### WORK ITEM
Set down exactly, from the records below, the line with "Proof. intros Hm" through the line with "intros H. unfold", and nothing else.
▬▬▬
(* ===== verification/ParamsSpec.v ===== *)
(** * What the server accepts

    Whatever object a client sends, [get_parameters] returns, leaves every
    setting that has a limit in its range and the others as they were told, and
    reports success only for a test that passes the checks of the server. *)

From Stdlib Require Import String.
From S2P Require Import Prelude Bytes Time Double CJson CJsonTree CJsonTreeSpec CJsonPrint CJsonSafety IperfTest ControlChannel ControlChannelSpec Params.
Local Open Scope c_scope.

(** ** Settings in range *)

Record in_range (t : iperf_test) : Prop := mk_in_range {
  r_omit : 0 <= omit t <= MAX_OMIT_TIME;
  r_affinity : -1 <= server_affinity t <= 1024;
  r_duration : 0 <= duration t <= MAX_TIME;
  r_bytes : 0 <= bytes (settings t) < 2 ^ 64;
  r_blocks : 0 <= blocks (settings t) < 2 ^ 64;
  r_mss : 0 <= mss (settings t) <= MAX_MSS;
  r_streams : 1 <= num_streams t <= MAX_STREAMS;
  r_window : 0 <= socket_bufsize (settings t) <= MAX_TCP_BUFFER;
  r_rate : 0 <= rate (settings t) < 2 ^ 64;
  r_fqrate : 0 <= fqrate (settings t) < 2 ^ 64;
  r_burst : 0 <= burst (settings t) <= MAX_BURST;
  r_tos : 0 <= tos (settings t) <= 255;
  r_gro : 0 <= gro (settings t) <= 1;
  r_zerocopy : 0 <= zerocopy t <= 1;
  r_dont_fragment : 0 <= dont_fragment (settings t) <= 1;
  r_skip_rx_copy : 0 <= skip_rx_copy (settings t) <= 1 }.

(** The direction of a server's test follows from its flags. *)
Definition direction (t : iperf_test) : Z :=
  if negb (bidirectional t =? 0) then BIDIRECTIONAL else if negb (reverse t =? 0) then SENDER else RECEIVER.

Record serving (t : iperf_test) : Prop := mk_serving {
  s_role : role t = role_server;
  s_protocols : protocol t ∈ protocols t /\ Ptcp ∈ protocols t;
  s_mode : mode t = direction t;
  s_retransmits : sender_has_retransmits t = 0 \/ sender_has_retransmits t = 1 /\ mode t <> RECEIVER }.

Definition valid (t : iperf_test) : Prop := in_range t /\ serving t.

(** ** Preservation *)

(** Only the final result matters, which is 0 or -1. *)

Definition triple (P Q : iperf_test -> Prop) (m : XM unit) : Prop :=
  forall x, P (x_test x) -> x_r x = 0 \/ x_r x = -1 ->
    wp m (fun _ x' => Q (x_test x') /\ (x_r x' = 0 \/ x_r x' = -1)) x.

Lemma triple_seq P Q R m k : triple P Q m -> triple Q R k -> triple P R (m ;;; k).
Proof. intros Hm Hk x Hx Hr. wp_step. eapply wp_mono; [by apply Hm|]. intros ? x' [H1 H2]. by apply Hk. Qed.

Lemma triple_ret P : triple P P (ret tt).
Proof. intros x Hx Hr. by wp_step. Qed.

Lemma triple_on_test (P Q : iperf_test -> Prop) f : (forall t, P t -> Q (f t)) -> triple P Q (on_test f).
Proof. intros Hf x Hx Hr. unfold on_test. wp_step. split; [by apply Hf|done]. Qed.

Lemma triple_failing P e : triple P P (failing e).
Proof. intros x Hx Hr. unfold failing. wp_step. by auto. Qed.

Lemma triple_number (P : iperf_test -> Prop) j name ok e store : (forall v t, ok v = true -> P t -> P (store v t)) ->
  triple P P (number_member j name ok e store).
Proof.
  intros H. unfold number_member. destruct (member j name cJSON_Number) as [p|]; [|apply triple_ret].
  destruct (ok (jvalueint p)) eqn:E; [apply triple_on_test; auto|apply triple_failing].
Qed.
▬▬▬
### RESPONSE TO THIS EXERCISE
Proof. intros Hm Hk x Hx Hr. wp_step. eapply wp_mono; [by apply Hm|]. intros ? x' [H1 H2]. by apply Hk. Qed.

Lemma triple_ret P : triple P P (ret tt).
Proof. intros x Hx Hr. by wp_step. Qed.

Lemma triple_on_test (P Q : iperf_test -> Prop) f : (forall t, P t -> Q (f t)) -> triple P Q (on_test f).
Proof. intros Hf x Hx Hr. unfold on_test. wp_step. split; [by apply Hf|done]. Qed.

Lemma triple_failing P e : triple P P (failing e).
Proof. intros x Hx Hr. unfold failing. wp_step. by auto. Qed.

Lemma triple_number (P : iperf_test -> Prop) j name ok e store : (forall v t, ok v = true -> P t -> P (store v t)) ->
  triple P P (number_member j name ok e store).
Proof.
  intros H. unfold number_member. destruct (member j name cJSON_Number) as [p|]; [|apply triple_ret].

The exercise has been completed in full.